DEAN CORNWELL (American, 1892-1960). The Lady Said Good-by, The American Magazine story illustration, 1942. Oil on canva...
The Lady Said Good-by, The American Magazine story illustration, 1942
Oil on canvas
36 x 30 in.
Initialed and dated lower left
From the Estate of Charles Martignette.
This is a beautifully dramatic example of Cornwell's story illustration work, done for "The Lady Said Good-by" by D.D. Beauchamp, published in The American Magazine, February 1942: "Jane watched him steadily, but made no protest at his leaving."
The painting was reproduced on page 113 of Dean Cornwell: Dean of Illustrators by Patricia Janis Broder, Collector's Press, 2000, as well as on page 79 of Forty Illustrators and How They Work by Ernest W. Watson, Watson-Guptill, 1946 in the section on Dean Cornwell, "An Unusual Case History of a Dean Cornwell Illustration," which traces the history and creation of the painting, showing several early alternate versions and preliminary drawings as well as the final published image.
This lot is accompanied by the printed version of the artwork.
Condition Report*:Canvas is slightly loose on stretcher; scattered pin-joles in the uper left quadrant and upper central area; otherwise in goood condition. Framed to an overall size of 41.25 x 35.5 inches.

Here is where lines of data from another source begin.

Definition arp_tpa_masked : cls := mk_cls "oxm.arp_tpa_masked"
  ["type_len" ↦ 2147495688]
  [("value", VInt 0); ("value_mask", VInt 0)]
  [p_int 4 "type_len"; p_int 4 "value"; p_int 4 "value_mask"]
  t_none None []
  [u_check 4 2147495688; u_int 4 "value"; u_int 4 "value_mask"]
  false
  ["value"; "value_mask"]
  [q_hex "value"; q_hex "value_mask"].

Definition bsn_egr_port_group_id : cls := mk_cls "oxm.bsn_egr_port_group_id"
  ["type_len" ↦ 200196]
  [("value", VInt 0)]
  [p_int 4 "type_len"; p_int 4 "value"]
  t_none None []
  [u_check 4 200196; u_int 4 "value"]
  false
  ["value"]
  [q_hex "value"].

Definition bsn_egr_port_group_id_masked : cls := mk_cls "oxm.bsn_egr_port_group_id_masked"
  ["type_len" ↦ 200456]
  [("value", VInt 0); ("value_mask", VInt 0)]
  [p_int 4 "type_len"; p_int 4 "value"; p_int 4 "value_mask"]
  t_none None []
  [u_check 4 200456; u_int 4 "value"; u_int 4 "value_mask"]
  false
  ["value"; "value_mask"]
  [q_hex "value"; q_hex "value_mask"].

Definition bsn_global_vrf_allowed : cls := mk_cls "oxm.bsn_global_vrf_allowed"
  ["type_len" ↦ 198145]
  [("value", VInt 0)]
  [p_int 4 "type_len"; p_int 1 "value"]
  t_none None []
  [u_check 4 198145; u_int 1 "value"]
  false
  ["value"]
  [q_hex "value"].

Definition bsn_global_vrf_allowed_masked : cls := mk_cls "oxm.bsn_global_vrf_allowed_masked"
  ["type_len" ↦ 198402]
  [("value", VInt 0); ("value_mask", VInt 0)]
  [p_int 4 "type_len"; p_int 1 "value"; p_int 1 "value_mask"]
  t_none None []
  [u_check 4 198402; u_int 1 "value"; u_int 1 "value_mask"]
  false
  ["value"; "value_mask"]
  [q_hex "value"; q_hex "value_mask"].

Definition bsn_in_ports_128 : cls := mk_cls "oxm.bsn_in_ports_128"
  ["type_len" ↦ 196624]
  [("value", VSet [])]
  [p_int 4 "type_len"; p_bitmap_128 "value"]
  t_none None []
  [u_check 4 196624; u_bitmap_128 "value"]
  false
  ["value"]
  [q_pp "value"].

Definition bsn_in_ports_128_masked : cls := mk_cls "oxm.bsn_in_ports_128_masked"
  ["type_len" ↦ 196896]
  [("value", VSet []); ("value_mask", VSet [])]
  [p_int 4 "type_len"; p_bitmap_128 "value"; p_bitmap_128 "value_mask"]
  t_none None []
  [u_check 4 196896; u_bitmap_128 "value"; u_bitmap_128 "value_mask"]
  false
  ["value"; "value_mask"]
  [q_pp "value"; q_pp "value_mask"].

Definition bsn_in_ports_512 : cls := mk_cls "oxm.bsn_in_ports_512"
  ["type_len" ↦ 206400]
  [("value", VSet [])]
  [p_int 4 "type_len"; p_bitmap_512 "value"]
  t_none None []
  [u_check 4 206400; u_bitmap_512 "value"]
  false
  ["value"]
  [q_pp "value"].
(* ===== verification/Of12Message.v ===== *)
(** * OpenFlow 1.2: messages (of12/message.py)

    One definition per class of the generated bindings, with the statements of its
    methods; see LoxiWire for what they mean. *)

From Stdlib Require Import Strings.Byte.
From stdpp Require Import prelude strings list.
From S2P Require Import Prelude LoxiWire LoxiSpec LoxiEqual LoxiMessage Of12Common Of12Match.

Module Message.
Import LoxiNotations.

Definition message : cls := mk_cls "message.message"
  ["version" ↦ 3]
  [("type", VInt 0); ("xid", VNone)]
  [p_int 1 "version"; p_int 1 "type"; p_placeholder; p_int 4 "xid"]
  (t_len 2) (Some (1, 1))
  [19 ⇒ "message.stats_reply"; 18 ⇒ "message.stats_request"; 1 ⇒ "message.error_msg";
   21 ⇒ "message.barrier_reply"; 20 ⇒ "message.barrier_request"; 4 ⇒ "message.experimenter";
   3 ⇒ "message.echo_reply"; 2 ⇒ "message.echo_request"; 6 ⇒ "message.features_reply";
   5 ⇒ "message.features_request"; 14 ⇒ "message.flow_mod"; 11 ⇒ "message.flow_removed";
   8 ⇒ "message.get_config_reply"; 7 ⇒ "message.get_config_request"; 15 ⇒ "message.group_mod";
   0 ⇒ "message.hello"; 10 ⇒ "message.packet_in"; 13 ⇒ "message.packet_out"; 16 ⇒ "message.port_mod";
   12 ⇒ "message.port_status"; 23 ⇒ "message.queue_get_config_reply";
   22 ⇒ "message.queue_get_config_request"; 25 ⇒ "message.role_reply"; 24 ⇒ "message.role_request";
   9 ⇒ "message.set_config"; 17 ⇒ "message.table_mod"]
  [u_check 1 3; u_int 1 "type"; u_slice 4; u_int 4 "xid"]
  false
  ["type"; "xid"]
  [q_hex_or_none "xid"].

Definition stats_reply : cls := mk_cls "message.stats_reply"
  ["version" ↦ 3; "type" ↦ 19]
  [("xid", VNone); ("stats_type", VInt 0); ("flags", VInt 0)]
  [p_int 1 "version"; p_int 1 "type"; p_placeholder; p_int 4 "xid"; p_int 2 "stats_type"; p_int 2 "flags";
   p_zeros 4]
  (t_len 2) (Some (2, 8))
  [2 ⇒ "message.aggregate_stats_reply"; 65535 ⇒ "message.experimenter_stats_reply";
   0 ⇒ "message.desc_stats_reply"; 1 ⇒ "message.flow_stats_reply"; 7 ⇒ "message.group_desc_stats_reply";
   8 ⇒ "message.group_features_stats_reply"; 6 ⇒ "message.group_stats_reply";
   4 ⇒ "message.port_stats_reply"; 5 ⇒ "message.queue_stats_reply"; 3 ⇒ "message.table_stats_reply"]
  [u_check 1 3; u_check 1 19; u_slice 4; u_int 4 "xid"; u_int 2 "stats_type"; u_int 2 "flags"; u_skip 4]
  false
  ["xid"; "stats_type"; "flags"]
  [q_hex_or_none "xid"; q_hex "flags"].

Definition aggregate_stats_reply : cls := mk_cls "message.aggregate_stats_reply"
  ["version" ↦ 3; "type" ↦ 19; "stats_type" ↦ 2]
  [("xid", VNone); ("flags", VInt 0); ("packet_count", VInt 0); ("byte_count", VInt 0);
   ("flow_count", VInt 0)]
  [p_int 1 "version"; p_int 1 "type"; p_placeholder; p_int 4 "xid"; p_int 2 "stats_type"; p_int 2 "flags";
   p_zeros 4; p_int 8 "packet_count"; p_int 8 "byte_count"; p_int 4 "flow_count"; p_zeros 4]
  (t_len 2) None []
  [u_check 1 3; u_check 1 19; u_slice 4; u_int 4 "xid"; u_check 2 2; u_int 2 "flags"; u_skip 4;
   u_int 8 "packet_count"; u_int 8 "byte_count"; u_int 4 "flow_count"; u_skip 4]
  false
  ["xid"; "flags"; "packet_count"; "byte_count"; "flow_count"]
  [q_hex_or_none "xid"; q_hex "flags"; q_hex "packet_count"; q_hex "byte_count"; q_hex "flow_count"].

Definition stats_request : cls := mk_cls "message.stats_request"
  ["version" ↦ 3; "type" ↦ 18]
  [("xid", VNone); ("stats_type", VInt 0); ("flags", VInt 0)]
  [p_int 1 "version"; p_int 1 "type"; p_placeholder; p_int 4 "xid"; p_int 2 "stats_type"; p_int 2 "flags";
   p_zeros 4]
  (t_len 2) (Some (2, 8))
  [2 ⇒ "message.aggregate_stats_request"; 65535 ⇒ "message.experimenter_stats_request";
   0 ⇒ "message.desc_stats_request"; 1 ⇒ "message.flow_stats_request";
   7 ⇒ "message.group_desc_stats_request"; 8 ⇒ "message.group_features_stats_request";
   6 ⇒ "message.group_stats_request"; 4 ⇒ "message.port_stats_request"; 5 ⇒ "message.queue_stats_request";
   3 ⇒ "message.table_stats_request"]
  [u_check 1 3; u_check 1 18; u_slice 4; u_int 4 "xid"; u_int 2 "stats_type"; u_int 2 "flags"; u_skip 4]
  false
  ["xid"; "stats_type"; "flags"]
  [q_hex_or_none "xid"; q_hex "flags"].

Definition aggregate_stats_request : cls := mk_cls "message.aggregate_stats_request"
  ["version" ↦ 3; "type" ↦ 18; "stats_type" ↦ 2]
  [("xid", VNone); ("flags", VInt 0); ("table_id", VInt 0); ("out_port", VInt 0); ("out_group", VInt 0);
   ("cookie", VInt 0); ("cookie_mask", VInt 0); ("match", new_object Common.match_v3)]
  [p_int 1 "version"; p_int 1 "type"; p_placeholder; p_int 4 "xid"; p_int 2 "stats_type"; p_int 2 "flags";
   p_zeros 4; p_int 1 "table_id"; p_zeros 3; p_int 4 "out_port"; p_int 4 "out_group"; p_zeros 4;
   p_int 8 "cookie"; p_int 8 "cookie_mask"; p_obj "match"]
  (t_len 2) None []
  [u_check 1 3; u_check 1 18; u_slice 4; u_int 4 "xid"; u_check 2 2; u_int 2 "flags"; u_skip 4;
   u_int 1 "table_id"; u_skip 3; u_int 4 "out_port"; u_int 4 "out_group"; u_skip 4; u_int 8 "cookie";
   u_int 8 "cookie_mask"; u_obj "match" "common.match_v3"]
  false
  ["xid"; "flags"; "table_id"; "out_port"; "out_group"; "cookie"; "cookie_mask"; "match"]
  [q_hex_or_none "xid"; q_hex "flags"; q_hex "table_id"; q_port "out_port"; q_hex "out_group";
   q_hex "cookie"; q_hex "cookie_mask"; q_pp "match"].

Definition error_msg : cls := mk_cls "message.error_msg"
  ["version" ↦ 3; "type" ↦ 1]
  [("xid", VNone); ("err_type", VInt 0)]
  [p_int 1 "version"; p_int 1 "type"; p_placeholder; p_int 4 "xid"; p_int 2 "err_type"]
  (t_len 2) (Some (2, 8))
  [2 ⇒ "message.bad_action_error_msg"; 3 ⇒ "message.bad_instruction_error_msg";
   4 ⇒ "message.bad_match_error_msg"; 1 ⇒ "message.bad_request_error_msg";
   65535 ⇒ "message.experimenter_error_msg"; 5 ⇒ "message.flow_mod_failed_error_msg";
   6 ⇒ "message.group_mod_failed_error_msg"; 0 ⇒ "message.hello_failed_error_msg";
   7 ⇒ "message.port_mod_failed_error_msg"; 9 ⇒ "message.queue_op_failed_error_msg";
   11 ⇒ "message.role_request_failed_error_msg"; 10 ⇒ "message.switch_config_failed_error_msg";
   8 ⇒ "message.table_mod_failed_error_msg"]
  [u_check 1 3; u_check 1 1; u_slice 4; u_int 4 "xid"; u_int 2 "err_type"]
  false
  ["xid"; "err_type"]
  [q_hex_or_none "xid"].

Definition bad_action_error_msg : cls := mk_cls "message.bad_action_error_msg"
  ["version" ↦ 3; "type" ↦ 1; "err_type" ↦ 2]
  [("xid", VNone); ("code", VInt 0); ("data", VStr [])]
  [p_int 1 "version"; p_int 1 "type"; p_placeholder; p_int 4 "xid"; p_int 2 "err_type"; p_int 2 "code";
   p_raw "data"]
  (t_len 2) None []
  [u_check 1 3; u_check 1 1; u_slice 4; u_int 4 "xid"; u_check 2 2; u_int 2 "code"; u_rest "data"]
  false
  ["xid"; "code"; "data"]
  [q_hex_or_none "xid"; q_hex "code"; q_pp "data"].

Definition bad_instruction_error_msg : cls := mk_cls "message.bad_instruction_error_msg"
  ["version" ↦ 3; "type" ↦ 1; "err_type" ↦ 3]
  [("xid", VNone); ("code", VInt 0); ("data", VStr [])]
  [p_int 1 "version"; p_int 1 "type"; p_placeholder; p_int 4 "xid"; p_int 2 "err_type"; p_int 2 "code";
   p_raw "data"]
  (t_len 2) None []
  [u_check 1 3; u_check 1 1; u_slice 4; u_int 4 "xid"; u_check 2 3; u_int 2 "code"; u_rest "data"]
  false
  ["xid"; "code"; "data"]
  [q_hex_or_none "xid"; q_hex "code"; q_pp "data"].

Definition bad_match_error_msg : cls := mk_cls "message.bad_match_error_msg"
  ["version" ↦ 3; "type" ↦ 1; "err_type" ↦ 4]
  [("xid", VNone); ("code", VInt 0); ("data", VStr [])]
  [p_int 1 "version"; p_int 1 "type"; p_placeholder; p_int 4 "xid"; p_int 2 "err_type"; p_int 2 "code";
   p_raw "data"]
  (t_len 2) None []
  [u_check 1 3; u_check 1 1; u_slice 4; u_int 4 "xid"; u_check 2 4; u_int 2 "code"; u_rest "data"]
  false
  ["xid"; "code"; "data"]
  [q_hex_or_none "xid"; q_hex "code"; q_pp "data"].

Definition bad_request_error_msg : cls := mk_cls "message.bad_request_error_msg"
  ["version" ↦ 3; "type" ↦ 1; "err_type" ↦ 1]
  [("xid", VNone); ("code", VInt 0); ("data", VStr [])]
  [p_int 1 "version"; p_int 1 "type"; p_placeholder; p_int 4 "xid"; p_int 2 "err_type"; p_int 2 "code";
   p_raw "data"]
  (t_len 2) None []
  [u_check 1 3; u_check 1 1; u_slice 4; u_int 4 "xid"; u_check 2 1; u_int 2 "code"; u_rest "data"]
  false
  ["xid"; "code"; "data"]
  [q_hex_or_none "xid"; q_hex "code"; q_pp "data"].

Definition barrier_reply : cls := mk_cls "message.barrier_reply"
  ["version" ↦ 3; "type" ↦ 21]
  [("xid", VNone)]
  [p_int 1 "version"; p_int 1 "type"; p_placeholder; p_int 4 "xid"]
  (t_len 2) None []
  [u_check 1 3; u_check 1 21; u_slice 4; u_int 4 "xid"]
  false
  ["xid"]
  [q_hex_or_none "xid"].

Definition barrier_request : cls := mk_cls "message.barrier_request"
  ["version" ↦ 3; "type" ↦ 20]
  [("xid", VNone)]
  [p_int 1 "version"; p_int 1 "type"; p_placeholder; p_int 4 "xid"]
  (t_len 2) None []
  [u_check 1 3; u_check 1 20; u_slice 4; u_int 4 "xid"]
  false
  ["xid"]
  [q_hex_or_none "xid"].

Definition experimenter : cls := mk_cls "message.experimenter"
  ["version" ↦ 3; "type" ↦ 4]
  [("xid", VNone); ("experimenter", VInt 0); ("subtype", VInt 0); ("data", VStr [])]
  [p_int 1 "version"; p_int 1 "type"; p_placeholder; p_int 4 "xid"; p_int 4 "experimenter";
   p_int 4 "subtype"; p_raw "data"]
  (t_len 2) (Some (4, 8))
  [6035143 ⇒ "message.bsn_header"; 8992 ⇒ "message.nicira_header"]
  [u_check 1 3; u_check 1 4; u_slice 4; u_int 4 "xid"; u_int 4 "experimenter"; u_int 4 "subtype";
   u_rest "data"]
  false
  ["xid"; "experimenter"; "subtype"; "data"]
  [q_hex_or_none "xid"; q_hex "subtype"; q_pp "data"].

Definition bsn_header : cls := mk_cls "message.bsn_header"
  ["version" ↦ 3; "type" ↦ 4; "experimenter" ↦ 6035143]
  [("xid", VNone); ("subtype", VInt 0)]
  [p_int 1 "version"; p_int 1 "type"; p_placeholder; p_int 4 "xid"; p_int 4 "experimenter";
   p_int 4 "subtype"]
  (t_len 2) (Some (4, 12))
  [22 ⇒ "message.bsn_bw_clear_data_reply"; 21 ⇒ "message.bsn_bw_clear_data_request";
   20 ⇒ "message.bsn_bw_enable_get_reply"; 19 ⇒ "message.bsn_bw_enable_get_request";
   23 ⇒ "message.bsn_bw_enable_set_reply"; 18 ⇒ "message.bsn_bw_enable_set_request";
   10 ⇒ "message.bsn_get_interfaces_reply"; 9 ⇒ "message.bsn_get_interfaces_request";
   5 ⇒ "message.bsn_get_mirroring_reply"; 4 ⇒ "message.bsn_get_mirroring_request";
   34 ⇒ "message.bsn_pdu_rx_reply"; 33 ⇒ "message.bsn_pdu_rx_request"; 35 ⇒ "message.bsn_pdu_rx_timeout";
   32 ⇒ "message.bsn_pdu_tx_reply"; 31 ⇒ "message.bsn_pdu_tx_request"; 3 ⇒ "message.bsn_set_mirroring";
   25 ⇒ "message.bsn_set_pktin_suppression_reply"; 11 ⇒ "message.bsn_set_pktin_suppression_request";
   16 ⇒ "message.bsn_virtual_port_create_reply"; 15 ⇒ "message.bsn_virtual_port_create_request";
   26 ⇒ "message.bsn_virtual_port_remove_reply"; 17 ⇒ "message.bsn_virtual_port_remove_request"]
  [u_check 1 3; u_check 1 4; u_slice 4; u_int 4 "xid"; u_check 4 6035143; u_int 4 "subtype"]
  false
  ["xid"; "subtype"]
  [q_hex_or_none "xid"].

Cornwell, Dean:Dean Cornwell, born in 1862, was an American artist who was best known as a muralist and for his famous illustrations in national magazines including Harper's Bazaar, Redbook, and Cosmopolitan. He was born in Louisville, Kentucky and as a child observed his civil engineer father do industrial drawings, which led to his interest in art. Cornwell studied at the Art Institute of Chicago and built his career as a cartoonist for the Lousiville Herald and the Chicago Tribune. Cornwell illustrated the works of some of the most famous names in the literary world, including Edna Ferber, Ernest Hemingway, Pearl S. Buck, and Somerset Maugham. He also created murals for the 1939 World's Fair, Bethlehem Steel, and the General Motors Building in New York City. Cornwell's spectacular murals grace buildings throughout the country. Some of the most well known are at 10 Rockefeller Center, the Los Angeles Public Library which illustrates the history of California, and the Lincoln Memorial Shrine in Redlands. The Los Angeles Public Library and Redlands projects took five years to complete. Cornwell had contacts with major companies including Palmolive, Coca Cola, Squibb, Seagram's Gin, and New York Life. Some of Cornwell's most famous murals and ads include the Natchez/Lee Paddlwheel Race, Ivory Soap, Woodbury Soap, The Pennsylvania Railroad, and the"Spirit of 1943." Illustrations, murals, and ads created by Cornwell helped to promote the war effort during the 1940s. During his career, Cornwell was elected to the National Academy of Design and was president of the Society of Illustrators. Dean Cornwell died in 1960.